Nell’ottica della costituzione Gaudium et spes del concilio Vaticano ii, internet è un’eccellente possibilità per mettere in rilievo la responsabilità della Chiesa nella formazione di una cultura umana collettiva, per la quale la società odierna, con la sua rete di connessioni internazionali — globali — fornisce del resto degli ottimi presupposti. La dignità umana spetta a ogni persona, indipendentemente dalla sua appartenenza etnica o provenienza politica o nazionale. Dal canto suo, internet offre l’opportunità di una diffusione a vasto raggio dell’annuncio evangelico, diretto a tutti gli uomini e recepibile in ogni angolo del pianeta.
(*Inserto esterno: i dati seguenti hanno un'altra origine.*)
(** [async_add_playlist_tracks]; [now] is [str(time.time())].  The value
    returned is [Some b] for a boolean and [None] for Python's [None]. *)
Definition async_add_playlist_tracks (db_playlist_id : string)
    (tracks : list Track) (now : string) : M (option bool) :=
  fun st =>
    match get_db_playlist db_playlist_id st with
    | None => (Return (Some false), st)
    | Some playlist =>
        if negb (is_editable playlist) then (Return (Some false), st)
        else
          match playlist_provider_ids playlist with
          | [] => (Raise IndexError, st)
          | playlist_prov :: _ =>
              match providers st !! provider playlist_prov with
              | None => (Raise KeyError, st)
              | Some prov =>
                  let cur :=
                    cur_playlist_track_ids
                      (playlist_tracks prov (item_id playlist_prov)) in
                  let ids := track_ids_to_add (provider playlist_prov) cur tracks in
                  match ids with
                  | [] => (Return (Some false), st)
                  | _ :: _ =>
                      let st := async_update_playlist_checksum
                                  (playlist_item_id playlist) now st in
                      (Return (Some (add_playlist_tracks_result prov
                                       (item_id playlist_prov) ids)),
                       forward (AddPlaylistTracks (provider playlist_prov)
                                  (item_id playlist_prov) ids) st)
                  end
              end
          end
    end.
(** * 3d-oil-tanker: the per-frame vessel update and the camera-mode logic

    A shallow embedding of [src/main.js]: the [shipStats] and [keys] objects,
    the input handlers that write the four direction flags and the camera
    toggle, and [updatePhysics], the function run once per animation frame.
    The other copy of the script, [src/unnamed/part_000], shares the motion
    model; its [updatePhysics] is [Part000.updatePhysics].

    Numbers.  A JavaScript number is modelled as an exact rational ([Q]):
    the literals [0.02], [0.95], ... stand for the decimal fractions they
    denote and arithmetic is exact.  Rounding of IEEE doubles, [NaN] and the
    infinities are outside the model.  Equality of numbers is [Qeq] ([==]).

    three.js.  The engine is not part of the repository.  The vector
    operations whose definition is plain arithmetic ([lerp], [lerpVectors],
    [MathUtils.lerp], [add], [multiplyScalar]) are written out; what needs
    trigonometry or belongs to the orbit controls is taken from a [Host]. *)

From Stdlib Require Import QArith Qround Qpower Qabs Lqa ZArith List String Bool Lia.
From Stdlib Require Import Ascii Decimal DecimalString BinNat.
Import ListNotations.

Local Open Scope Q_scope.

(** ** JavaScript numbers *)

Module JS.

(** [a < b], [a > b] and [a >= b] on numbers. *)
Definition lt (a b : Q) : bool := negb (Qle_bool b a).
Definition gt (a b : Q) : bool := negb (Qle_bool a b).
Definition ge (a b : Q) : bool := Qle_bool b a.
Allo stesso tempo ci mette dunque in condizione di fare un considerevole passo in avanti nella tutela della persona umana in tutto il mondo. Il diritto a disporre di informazioni affidabili, indispensabile per formarsi un’opinione, il libero accesso a dati e contenuti dottrinali, equivale a prendere l’uomo sul serio e consente un progresso a livello educativo e di autodeterminazione anche in Paesi soggetti alla repressione e alla censura.

Al contempo, un atteggiamento umanitario su scala mondiale può condurre a una nuova consapevolezza reciproca fra i vari Stati e Paesi. Basti pensare allo scambio d’informazioni in tempo reale in occasione di catastrofi come lo tsunami di quattro anni fa, o il recente salvataggio dei minatori cileni. L’ondata di solidarietà con le vittime e i superstiti, i soccorsi messi a disposizione da tutto il mondo e la disponibilità ad attivarsi in maniera incondizionata e diretta a favore di tutti i colpiti, hanno senza dubbio cambiato la faccia del mondo.

Possiamo dunque sperare che Giovanni Paolo ii fosse nel giusto descrivendo l’aspetto umano e personale della comunicazione mondiale come «la capacità di vedere innanzitutto ciò che di positivo c’è nell’altro, per accoglierlo e valorizzarlo come dono di Dio» e di servire il fratello, portando «i pesi gli uni degli altri» (Galati, 6, 2).

Giovanni Paolo ii, nel suo messaggio in occasione della xxxiii Giornata mondiale delle Comunicazioni Sociali, nel 1999, ha coniato il concetto della «cultura ecclesiale della sapienza», che deve preservare la cultura dell’informazione dei mass media «dal divenire un accumularsi di fatti senza senso».

Non sarà facile imparare o trasmettere il comportamento giusto nei confronti di internet. La rete può essere un arricchimento — a condizione che l’utente venga guidato a considerarla un mezzo per migliorare le condizioni di vita degli uomini, sfruttandola ad esempio a favore di organizzazioni umanitarie che agiscono a livello mondiale, o per sostenere la ricerca in tutti i campi di attività scientifica. In questo caso si mette al servizio della dignità personale e unisce gli uomini.

Posizioni radicali, estremismi politici, atti di violenza e attività criminali diffusi in rete, al contrario, separano gli uomini. In questo senso, bisogna guardarsi dall’impugnare la «libertà di opinione» come mero pretesto per manipolazioni, travisamenti o interessi egoistici. È infatti così che si mandano in scena il delinquente e la vittima, l’amico e il nemico, il truffatore e il truffato.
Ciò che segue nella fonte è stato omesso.